Ella se acerca al teléfono, marca, sale fuera pero se queda justo en la puerta porque el cable no da para más. Las fotocopias acaban. Corta y grapa, hay que hacer setenta y cinco libros. Joder, cómo vuela el tiempo, son casi las nueve. Y ella vocifera para toda la escuela un buenos días Antonia qué tal te va hace tiempo que no hablamos qué tal tu marido pues mira me he dicho les voy a llamar que hace mucho que no sé de ellos. Y yo corto y grapo, pero es lento, muy lento, y no me va a dar tiempo, y voy pensando en qué puedo hacer con los de cuatro años si no termino, y mientras ella no me digas que le han operado qué me cuentas no sabía verás cuando le diga a mi marido qué disgusto. Y corto, y grapo, y las nueve y diez, y yo no acabo. La tienda, vamos a jugar a la tienda. Ellos piden juguetes y practicamos contando billetes hasta cinco. Igual puedo introducir el seis, si tienen buen día. Pero la tienda, no falla, les encanta.

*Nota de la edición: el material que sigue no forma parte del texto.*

(** Whatever is shown, updated and dismissed besides: a toast with a duration is gone
    once its duration and the delay have passed, by a time [t'] at which no timer is
    overdue. *)
Theorem toast_leaves now text d evs1 evs2 t' :
  let w := run start evs1 in let w' := run w ((now, EvToast text d) :: evs2) in
  Z.of_nat (length evs1 + length evs2) + 2 < MAX_SAFE_INTEGER →
  timely 0 start (evs1 ++ (now, EvToast text d) :: evs2) → Forall (λ x, t' ≤ x.1) (timers w') →
  0 < default DEFAULT_DURATION_MS d → now + default DEFAULT_DURATION_MS d + TOAST_REMOVE_DELAY < t' →
  show_Z (count w + 1) ∉ ids w'.
Proof.
  cbv zeta. intros Hn Ht Hlate Hd Hlt. apply timely_app in Ht as (t1 & Hq & Ht1 & _ & _ & Ht); [|constructor]. cbn [step] in Ht.
  destruct (wf_run evs1 start wf_start) as [Hw Hc]; [cbn; lia|]. change (count start) with 0 in Hc.
  destruct (wf_step now (run start evs1) (EvToast text d) ltac:(lia) Hw) as [Hw' _]. cbn [step] in Hw'. cbn [run step] in *.
  assert (count (toast now text d (run start evs1)) = count (run start evs1) + 1) as Hcount.
  { unfold toast. assert (count (genId (run start evs1)) = count (run start evs1) + 1) as E by (cbn; apply Z.mod_small; lia).
    case_match; cbn [add_timer reducer with_toasts count]; exact E. }
  pose proof (leaving_run _ _ (count (run start evs1) + 1) evs2 now _ Hw' ltac:(lia) eq_refl ltac:(lia) Ht
                (queue_ok_step now _ (EvToast text d) ltac:(by eapply queue_ok_later)) (toast_starts_leaving now text d _ Hw ltac:(lia) Hd)) as Hl.
  intros Hin. destruct (Hl Hin) as [(due & Hdue & Hx)|(due & Hdue & Hx)]; eapply Forall_forall in Hlate; [|exact Hx| |exact Hx]; cbn in Hlate; unfold TOAST_REMOVE_DELAY in *; lia.
Qed.

(** ** Runs *)

Module ToastRuns.

(** The first of six toasts gives way; a toast without duration stays; an empty id sent to
    [dismiss] closes nothing but sets the timers that remove everything. *)
Example limit_and_empty_id :
  let w := run start ((λ n, (0, EvToast "t" (Some 0))) <$> [1; 2; 3; 4; 5; 6]) in
  ids w = ["6"; "5"; "4"; "3"; "2"] ∧ timers w = [] ∧
  let w' := step 10 w (EvDismiss (Some "")) in
  (open <$> toasts w') = [true; true; true; true; true] ∧
  ids (run w' [(1000010, EvTimer 0); (1000010, EvTimer 0)]) = ["4"; "3"; "2"].
Proof. by vm_compute. Qed.

Lemma toasts_well_formed_witness : wf (run start [(0, EvToast "a" None); (0, EvToast "b" None); (1, EvDismiss None)]).
Proof. apply toasts_well_formed. by vm_compute. Defined.

Lemma toast_leaves_witness :
  let evs2 := [(5000, EvTimer 0); (1005000, EvTimer 0)] in
  "1" ∉ ids (run (run start []) ((0, EvToast "a" None) :: evs2)).
Proof.
  apply (toast_leaves 0 "a" None [] [(5000, EvTimer 0); (1005000, EvTimer 0)] 1005001).
  - by vm_compute.
  - cbn [timely app run step]. split; [lia|]. split; [constructor|]. split; [done|].
    split; [lia|]. split; [by repeat constructor|]. split; [by intros x [= <-]|].
    split; [lia|]. split; [by repeat constructor|]. split; [by intros x [= <-]|]. done.
  - vm_compute. constructor.
  - by vm_compute.
  - by vm_compute.
Defined.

Ella entra en la sala de profesores, yo corto y grapo, corto y grapo. Cuelga, vuelve a descolgar. Ahora habla con su marido, no sabes majo al marido de Antonia le han operado y está en el hospital. Llega más gente. Miradas. Ceños fruncidos. Yo me callo. Cuelga el teléfono, vuelve a llamar. Ya no escucho. Hay más vida. Creo que me va a dar tiempo, pero he decidido que hoy no hacemos libro, me gusta lo de la tienda. Va por la cuarta llamada. Sonrisas entre los otros profesores. Cuelga.

Las nueve y veinte. Me da tiempo hasta a echar un pis y charlar un poco sobre el fin de semana. Ella se sienta en la mesa, se pone los cascos y escucha música, o la radio, o su propia voz. Alguien le pregunta algo. Ella no contesta a la primera, no oye. ¿Puedes hacerme las carpetas de los niños? Ay, no sé, hoy estoy muy mal, me duele mucho la espalda, si puedo te las haré, pero no sé, ya veremos... Y a las once, ¿puedes ir a vigilar mi clase un momento? Ay, no, no, que yo con niños no puedo estar, ya lo sabes, me ha dicho el médico que no me altere, que me sienta mal...

Y yo me pregunto qué hace una mujer así en la enseñanza, cómo se explica su sueldo y cómo cojones le dieron una hija en adopción.